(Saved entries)
[Start of Attachment]
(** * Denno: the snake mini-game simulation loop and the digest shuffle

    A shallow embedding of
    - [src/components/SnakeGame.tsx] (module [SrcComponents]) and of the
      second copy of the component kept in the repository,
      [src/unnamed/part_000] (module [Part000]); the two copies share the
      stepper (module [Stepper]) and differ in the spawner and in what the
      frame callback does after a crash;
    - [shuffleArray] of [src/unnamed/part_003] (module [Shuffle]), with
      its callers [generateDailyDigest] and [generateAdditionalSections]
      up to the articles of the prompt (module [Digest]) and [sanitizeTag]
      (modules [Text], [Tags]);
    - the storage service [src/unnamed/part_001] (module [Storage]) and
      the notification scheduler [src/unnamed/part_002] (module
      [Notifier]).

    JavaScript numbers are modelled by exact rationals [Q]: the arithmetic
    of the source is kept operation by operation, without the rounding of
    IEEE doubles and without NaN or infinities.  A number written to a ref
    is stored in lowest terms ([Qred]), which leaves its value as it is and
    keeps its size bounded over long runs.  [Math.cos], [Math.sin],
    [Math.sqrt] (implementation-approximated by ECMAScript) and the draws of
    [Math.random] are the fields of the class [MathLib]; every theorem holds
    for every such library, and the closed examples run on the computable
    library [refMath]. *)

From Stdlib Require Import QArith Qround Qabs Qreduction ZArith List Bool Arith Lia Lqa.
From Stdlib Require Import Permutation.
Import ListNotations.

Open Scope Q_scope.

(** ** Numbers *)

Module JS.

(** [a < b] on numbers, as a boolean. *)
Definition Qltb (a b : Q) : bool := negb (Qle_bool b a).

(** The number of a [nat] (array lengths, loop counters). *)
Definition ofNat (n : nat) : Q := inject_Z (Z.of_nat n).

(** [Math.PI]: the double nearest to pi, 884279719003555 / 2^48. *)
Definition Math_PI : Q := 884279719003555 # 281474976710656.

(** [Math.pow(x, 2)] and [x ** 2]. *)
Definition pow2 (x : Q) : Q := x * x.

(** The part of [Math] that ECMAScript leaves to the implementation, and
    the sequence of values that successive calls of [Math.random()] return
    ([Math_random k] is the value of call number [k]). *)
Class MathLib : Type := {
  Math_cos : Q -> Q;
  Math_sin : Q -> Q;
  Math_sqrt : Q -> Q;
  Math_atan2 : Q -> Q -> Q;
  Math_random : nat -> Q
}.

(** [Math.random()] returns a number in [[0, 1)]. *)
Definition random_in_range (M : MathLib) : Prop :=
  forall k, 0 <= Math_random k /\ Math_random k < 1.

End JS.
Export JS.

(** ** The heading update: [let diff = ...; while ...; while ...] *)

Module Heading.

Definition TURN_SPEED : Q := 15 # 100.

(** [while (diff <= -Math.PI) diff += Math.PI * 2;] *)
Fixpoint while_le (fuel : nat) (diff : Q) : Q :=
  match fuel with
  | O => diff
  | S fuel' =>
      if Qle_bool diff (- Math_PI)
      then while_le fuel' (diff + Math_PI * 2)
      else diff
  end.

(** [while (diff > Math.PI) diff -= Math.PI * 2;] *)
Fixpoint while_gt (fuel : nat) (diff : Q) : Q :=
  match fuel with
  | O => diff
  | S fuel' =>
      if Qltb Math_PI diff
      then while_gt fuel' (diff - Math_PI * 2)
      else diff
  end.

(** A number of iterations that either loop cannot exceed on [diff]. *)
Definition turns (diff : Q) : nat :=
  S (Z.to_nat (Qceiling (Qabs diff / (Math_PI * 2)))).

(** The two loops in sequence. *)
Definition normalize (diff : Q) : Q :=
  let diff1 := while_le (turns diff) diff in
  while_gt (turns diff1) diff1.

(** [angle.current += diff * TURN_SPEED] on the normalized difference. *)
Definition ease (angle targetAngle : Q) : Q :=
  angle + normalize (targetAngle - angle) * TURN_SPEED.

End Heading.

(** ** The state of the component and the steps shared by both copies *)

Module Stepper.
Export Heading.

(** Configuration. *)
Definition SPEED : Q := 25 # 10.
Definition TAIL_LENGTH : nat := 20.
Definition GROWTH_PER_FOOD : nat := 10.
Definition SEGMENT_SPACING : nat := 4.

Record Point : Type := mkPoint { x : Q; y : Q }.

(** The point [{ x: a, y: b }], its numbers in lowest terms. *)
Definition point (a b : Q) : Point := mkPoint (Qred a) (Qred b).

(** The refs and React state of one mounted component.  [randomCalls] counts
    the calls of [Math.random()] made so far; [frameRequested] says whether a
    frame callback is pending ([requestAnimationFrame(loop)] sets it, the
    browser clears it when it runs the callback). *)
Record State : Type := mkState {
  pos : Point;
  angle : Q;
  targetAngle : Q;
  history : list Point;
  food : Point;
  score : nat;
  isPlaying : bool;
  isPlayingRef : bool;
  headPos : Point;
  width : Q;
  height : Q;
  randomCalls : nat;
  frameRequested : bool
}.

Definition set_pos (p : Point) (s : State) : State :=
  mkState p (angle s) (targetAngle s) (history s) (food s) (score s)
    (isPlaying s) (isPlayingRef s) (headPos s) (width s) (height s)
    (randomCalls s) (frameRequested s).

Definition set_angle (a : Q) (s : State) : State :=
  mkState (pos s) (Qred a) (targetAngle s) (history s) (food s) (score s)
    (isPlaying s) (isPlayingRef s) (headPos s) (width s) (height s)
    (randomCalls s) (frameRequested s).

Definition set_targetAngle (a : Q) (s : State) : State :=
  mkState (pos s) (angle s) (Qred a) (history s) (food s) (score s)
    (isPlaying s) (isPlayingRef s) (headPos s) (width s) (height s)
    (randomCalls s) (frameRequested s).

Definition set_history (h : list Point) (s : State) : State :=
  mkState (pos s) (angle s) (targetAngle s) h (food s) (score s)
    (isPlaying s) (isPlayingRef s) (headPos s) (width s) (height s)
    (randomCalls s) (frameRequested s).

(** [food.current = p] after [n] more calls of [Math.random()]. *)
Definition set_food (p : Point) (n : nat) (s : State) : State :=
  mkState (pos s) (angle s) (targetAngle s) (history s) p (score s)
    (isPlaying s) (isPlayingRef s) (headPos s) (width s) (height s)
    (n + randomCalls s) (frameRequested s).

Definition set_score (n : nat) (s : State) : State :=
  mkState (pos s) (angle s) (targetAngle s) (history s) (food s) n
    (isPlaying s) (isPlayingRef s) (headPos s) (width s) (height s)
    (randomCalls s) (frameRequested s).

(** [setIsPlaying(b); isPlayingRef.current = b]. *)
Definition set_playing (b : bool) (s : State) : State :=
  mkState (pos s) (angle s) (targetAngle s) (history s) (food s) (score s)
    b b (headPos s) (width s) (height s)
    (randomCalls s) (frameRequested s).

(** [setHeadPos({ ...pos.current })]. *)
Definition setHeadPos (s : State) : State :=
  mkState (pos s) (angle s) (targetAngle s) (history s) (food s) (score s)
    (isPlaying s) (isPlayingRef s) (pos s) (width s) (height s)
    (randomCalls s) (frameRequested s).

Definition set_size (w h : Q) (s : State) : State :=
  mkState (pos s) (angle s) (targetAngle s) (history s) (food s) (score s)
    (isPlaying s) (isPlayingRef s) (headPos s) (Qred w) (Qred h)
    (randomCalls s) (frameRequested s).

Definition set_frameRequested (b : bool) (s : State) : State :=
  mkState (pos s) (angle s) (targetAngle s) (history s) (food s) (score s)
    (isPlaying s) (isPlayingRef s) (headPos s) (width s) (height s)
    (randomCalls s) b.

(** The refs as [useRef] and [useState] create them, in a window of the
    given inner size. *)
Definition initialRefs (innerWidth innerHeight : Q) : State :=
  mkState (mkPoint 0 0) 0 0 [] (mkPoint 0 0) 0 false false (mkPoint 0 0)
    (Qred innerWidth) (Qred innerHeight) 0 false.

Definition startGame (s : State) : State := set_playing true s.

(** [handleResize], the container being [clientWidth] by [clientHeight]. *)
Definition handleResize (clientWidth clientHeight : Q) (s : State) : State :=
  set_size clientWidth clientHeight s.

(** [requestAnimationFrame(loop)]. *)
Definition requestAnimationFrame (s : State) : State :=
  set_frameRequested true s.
[End of Attachment]
> [PROBLEM TO WORK ON]: Retype exactly the lines of the data above that fall between the line with "(** The refs as" and the line with "(** [requestAnimationFrame(loop)]. *)", inclusive, and add nothing.

> [EXERCISE RESULT]:
(** The refs as [useRef] and [useState] create them, in a window of the
    given inner size. *)
Definition initialRefs (innerWidth innerHeight : Q) : State :=
  mkState (mkPoint 0 0) 0 0 [] (mkPoint 0 0) 0 false false (mkPoint 0 0)
    (Qred innerWidth) (Qred innerHeight) 0 false.

Definition startGame (s : State) : State := set_playing true s.

(** [handleResize], the container being [clientWidth] by [clientHeight]. *)
Definition handleResize (clientWidth clientHeight : Q) (s : State) : State :=
  set_size clientWidth clientHeight s.

(** [requestAnimationFrame(loop)]. *)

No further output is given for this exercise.